**EXERCISE**
Copy all lines in the data that contain the string "JsDate".

Records excerpted from a collection

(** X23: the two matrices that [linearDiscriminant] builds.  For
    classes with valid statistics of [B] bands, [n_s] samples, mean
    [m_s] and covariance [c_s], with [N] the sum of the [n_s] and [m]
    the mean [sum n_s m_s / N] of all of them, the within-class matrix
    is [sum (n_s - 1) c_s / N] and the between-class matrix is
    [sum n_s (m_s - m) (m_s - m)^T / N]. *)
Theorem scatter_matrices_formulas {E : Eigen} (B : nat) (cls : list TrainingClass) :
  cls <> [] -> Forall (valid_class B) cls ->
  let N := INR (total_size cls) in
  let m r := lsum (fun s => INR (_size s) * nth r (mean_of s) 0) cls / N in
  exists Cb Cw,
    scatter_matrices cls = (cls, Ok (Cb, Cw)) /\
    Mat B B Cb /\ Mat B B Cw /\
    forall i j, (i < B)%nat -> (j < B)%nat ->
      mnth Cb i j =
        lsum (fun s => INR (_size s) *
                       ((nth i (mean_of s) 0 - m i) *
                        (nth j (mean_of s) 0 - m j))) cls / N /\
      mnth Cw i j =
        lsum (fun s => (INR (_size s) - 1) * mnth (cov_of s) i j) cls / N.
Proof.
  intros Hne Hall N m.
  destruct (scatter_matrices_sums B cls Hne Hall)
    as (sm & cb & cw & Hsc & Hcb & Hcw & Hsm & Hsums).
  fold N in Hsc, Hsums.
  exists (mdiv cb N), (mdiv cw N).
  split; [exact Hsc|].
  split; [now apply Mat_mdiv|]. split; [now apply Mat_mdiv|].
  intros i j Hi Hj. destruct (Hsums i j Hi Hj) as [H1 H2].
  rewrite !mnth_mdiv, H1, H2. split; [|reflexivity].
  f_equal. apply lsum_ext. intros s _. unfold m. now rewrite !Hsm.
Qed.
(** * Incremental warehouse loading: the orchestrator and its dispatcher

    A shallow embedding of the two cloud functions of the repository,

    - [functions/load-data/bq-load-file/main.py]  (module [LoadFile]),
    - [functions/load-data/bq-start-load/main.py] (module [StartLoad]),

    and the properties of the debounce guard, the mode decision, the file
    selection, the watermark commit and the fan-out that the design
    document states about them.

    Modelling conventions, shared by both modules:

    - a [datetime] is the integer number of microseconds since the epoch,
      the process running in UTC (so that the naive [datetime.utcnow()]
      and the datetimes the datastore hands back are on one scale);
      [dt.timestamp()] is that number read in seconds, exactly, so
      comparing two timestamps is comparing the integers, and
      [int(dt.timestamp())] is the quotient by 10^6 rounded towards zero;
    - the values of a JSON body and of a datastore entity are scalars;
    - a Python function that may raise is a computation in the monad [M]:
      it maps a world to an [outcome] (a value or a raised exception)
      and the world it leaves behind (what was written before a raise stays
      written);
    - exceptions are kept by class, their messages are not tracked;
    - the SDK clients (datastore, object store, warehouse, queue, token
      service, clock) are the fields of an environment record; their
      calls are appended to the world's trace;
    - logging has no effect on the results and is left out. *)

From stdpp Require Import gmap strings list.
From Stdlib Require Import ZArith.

* * *

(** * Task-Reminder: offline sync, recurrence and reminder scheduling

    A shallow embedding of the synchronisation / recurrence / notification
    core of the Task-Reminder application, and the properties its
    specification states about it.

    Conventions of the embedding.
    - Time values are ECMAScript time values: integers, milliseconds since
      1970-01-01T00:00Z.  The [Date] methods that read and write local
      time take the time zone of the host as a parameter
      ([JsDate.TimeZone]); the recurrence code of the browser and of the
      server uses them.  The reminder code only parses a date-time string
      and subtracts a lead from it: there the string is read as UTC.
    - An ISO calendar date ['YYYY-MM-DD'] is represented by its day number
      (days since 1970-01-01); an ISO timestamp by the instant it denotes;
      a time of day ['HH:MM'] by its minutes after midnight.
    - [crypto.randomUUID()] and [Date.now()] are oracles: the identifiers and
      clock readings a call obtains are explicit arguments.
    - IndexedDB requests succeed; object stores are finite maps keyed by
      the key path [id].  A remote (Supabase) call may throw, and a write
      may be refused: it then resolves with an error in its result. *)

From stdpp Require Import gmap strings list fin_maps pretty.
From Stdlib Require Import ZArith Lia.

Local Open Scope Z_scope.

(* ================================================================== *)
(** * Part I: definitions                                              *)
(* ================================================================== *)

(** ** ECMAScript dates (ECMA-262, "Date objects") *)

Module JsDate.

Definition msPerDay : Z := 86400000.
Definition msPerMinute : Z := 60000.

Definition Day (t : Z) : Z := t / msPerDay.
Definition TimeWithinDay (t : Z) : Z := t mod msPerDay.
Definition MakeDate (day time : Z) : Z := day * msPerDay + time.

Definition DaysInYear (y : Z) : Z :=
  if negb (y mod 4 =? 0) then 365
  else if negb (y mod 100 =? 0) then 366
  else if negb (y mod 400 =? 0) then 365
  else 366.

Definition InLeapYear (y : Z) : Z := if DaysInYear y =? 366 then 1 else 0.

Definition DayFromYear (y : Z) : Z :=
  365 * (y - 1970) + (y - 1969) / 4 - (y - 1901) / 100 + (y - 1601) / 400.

**TASK ANSWER**
      ([JsDate.TimeZone]); the recurrence code of the browser and of the
Module JsDate.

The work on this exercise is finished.